Airs et duos extraits de
Adriana Lecouvreur, La Favorita, Il Trovatore,
La Gioconda, Don Giovanni, Rienzi,
Semele, Tancredi, Norma,
Don Carlo, Roméo et Juliette


Jennifer Larmore, mezzo-soprano
Philharmonia Orchestra
David Parry

1 CD Chandos, CHAN 3142




Marginal. Et alors ?


Pourquoi se le cacher ? Ce récital a des défauts ! Un surtout, qui est presque rédhibitoire : il est intégralement chanté en anglais. L’exercice est courant outre-Manche mais il faut reconnaître que de notre côté du Channel, rien ne justifie que nous y souscrivions. Grosso modo, dans un monde parfait, une « Valse de Juliette » en anglais ne devrait pas trouver beaucoup d’acheteurs dans l’hexagone. On se demande même franchement pourquoi un tel disque a trouvé les chemins de la France… Sans doute parce que c’est Jennifer Larmore qui est enregistrée – pour mémoire, le récital de Della Jones chez le même éditeur, qui vaut son pesant de sucettes, n’a pas eu la même chance.

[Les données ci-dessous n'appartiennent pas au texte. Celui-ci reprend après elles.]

Definition output_transition (operation : string) (a : association_row) (l : output_row)
    (lease_id lease_owner : option string) (lease_seconds : json) (timestamp : stamp) : M output_change :=
  let state := l_state l in
  let leased := active_lease l timestamp in
  let foreign := leased && str_truthy lease_id && negb (opt_str_eqb lease_id (l_lease_id l)) in
  let protected := stamp_truthy (l_pinned_at l) || leased in
  let keep := OutputChange state (l_expires_at l) (l_pinned_at l) (l_lease_id l) (l_lease_owner l)
                (l_lease_expires_at l) in
  let gone := bool_decide (state = Expired) || bool_decide (state = Reclaimed) in
  if String.eqb operation "lease" then
    guard_raise_with gone ConflictError "managed output is not leaseable" (state_details state);;
    guard_raise foreign ConflictError "managed output lease is held by another owner";;
    guard_raise (is_null lease_seconds) ValidationError "managed output lease_seconds is required";;
    match lease_seconds with
    | JInt seconds =>
        guard_raise (seconds <=? 0) ValidationError "managed output lease_seconds must be a positive integer";;
        id ← match first_text lease_id (l_lease_id l) with
             | Some i => if nonempty i then mret i else n ← new_id; mret ("managed-lease-" +:+ n)
             | None => n ← new_id; mret ("managed-lease-" +:+ n)
             end;
        let owner := match first_text lease_owner (l_lease_owner l) with
                     | Some o => if nonempty o then o else "managed-output-client"
                     | None => "managed-output-client"
                     end in
        expires ← now_plus seconds;
        mret (OutputChange state (l_expires_at l) (l_pinned_at l) (Some id) (Some owner) (Some expires))
    | _ => raiseM ValidationError "managed output lease_seconds must be a positive integer"
    end
  else if String.eqb operation "release" then
    guard_raise foreign ConflictError "managed output lease does not belong to caller";;
    mret (OutputChange state (l_expires_at l) (l_pinned_at l) None None None)
  else if String.eqb operation "pin" then
    guard_raise_with gone ConflictError "managed output cannot be pinned" (state_details state);;
    mret (OutputChange state (l_expires_at l)
            (if stamp_truthy (l_pinned_at l) then l_pinned_at l else Some timestamp)
            (l_lease_id l) (l_lease_owner l) (l_lease_expires_at l))
  else if String.eqb operation "unpin" then
    mret (OutputChange state (l_expires_at l) None (l_lease_id l) (l_lease_owner l) (l_lease_expires_at l))
  else if String.eqb operation "expire" then
    guard_raise_with (negb (bool_decide (state = Temporary))) ConflictError
      "only temporary managed outputs can expire" (state_details state);;
    guard_raise protected ConflictError "managed output is protected from expiry";;
    mret (OutputChange Expired (if stamp_truthy (l_expires_at l) then l_expires_at l else Some timestamp)
            (l_pinned_at l) (l_lease_id l) (l_lease_owner l) (l_lease_expires_at l))
  else if String.eqb operation "reclaim" then
    guard_raise_with (negb (bool_decide (state = Expired))) ConflictError
      "only expired managed outputs can be reclaimed" (state_details state);;
    guard_raise protected ConflictError "managed output is protected from reclaim";;
    mret (OutputChange Reclaimed (l_expires_at l) (l_pinned_at l) None None None)
  else if String.eqb operation "promote" then
    guard_raise_with (negb (bool_decide (state = Available) || bool_decide (state = Temporary))) ConflictError
      "managed output cannot be promoted" (state_details state);;
    match mo_project_id a with
    | None => raiseM ConflictError "managed output promotion requires a project association"
    | Some project =>
        modify (fun t => t {{ project_objects :=
          insert_or_ignore (fun r => String.eqb (po_project_id r) project &&
                                     String.eqb (po_digest r) (mo_object_digest a) &&
                                     String.eqb (po_relation r) "promoted")
            (ProjectObject project (mo_object_digest a) "promoted" timestamp) (project_objects t) }});;
        mret (OutputChange Promoted None (l_pinned_at l) None None None)
    end
  else mret keep.

Definition apply_change (c : output_change) (timestamp : stamp) (l : output_row) : output_row :=
  Output (l_association_id l) (oc_state c) (l_version l + 1) (oc_expires c) (oc_pinned c)
    (oc_lease_id c) (oc_lease_owner c) (oc_lease_expires c) timestamp (l_created_at l).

Passé cela on est très, très heureux de retrouver la diva. Ceci dit il faudra passer par une autre caractéristique de l’album qui tient à son style même. Et quand je parle de style… Clairement, nous avons affaire à tout, ici, sauf au déploiement d’un chant stylé. Une déferlante, oui ; un combat de catch féminin, oui – c’est particulièrement le cas dans Norma ; du beau chant, non ! Nonobstant cela, on peut raisonnablement être client de cette optique, surtout en ces années où, avouons-le, l’hyper-calibrage au quart de dixième de coma près est devenu monnaie courante. Alors, oui à cette esthétique pompier, brûlante, saignante qui a un petit arrière-goût du MET ou de l’Italie des années 1940 : Cigna, Caniglia et Milanov  et leurs consoeurs 4 x 4 ne sont pas très loin !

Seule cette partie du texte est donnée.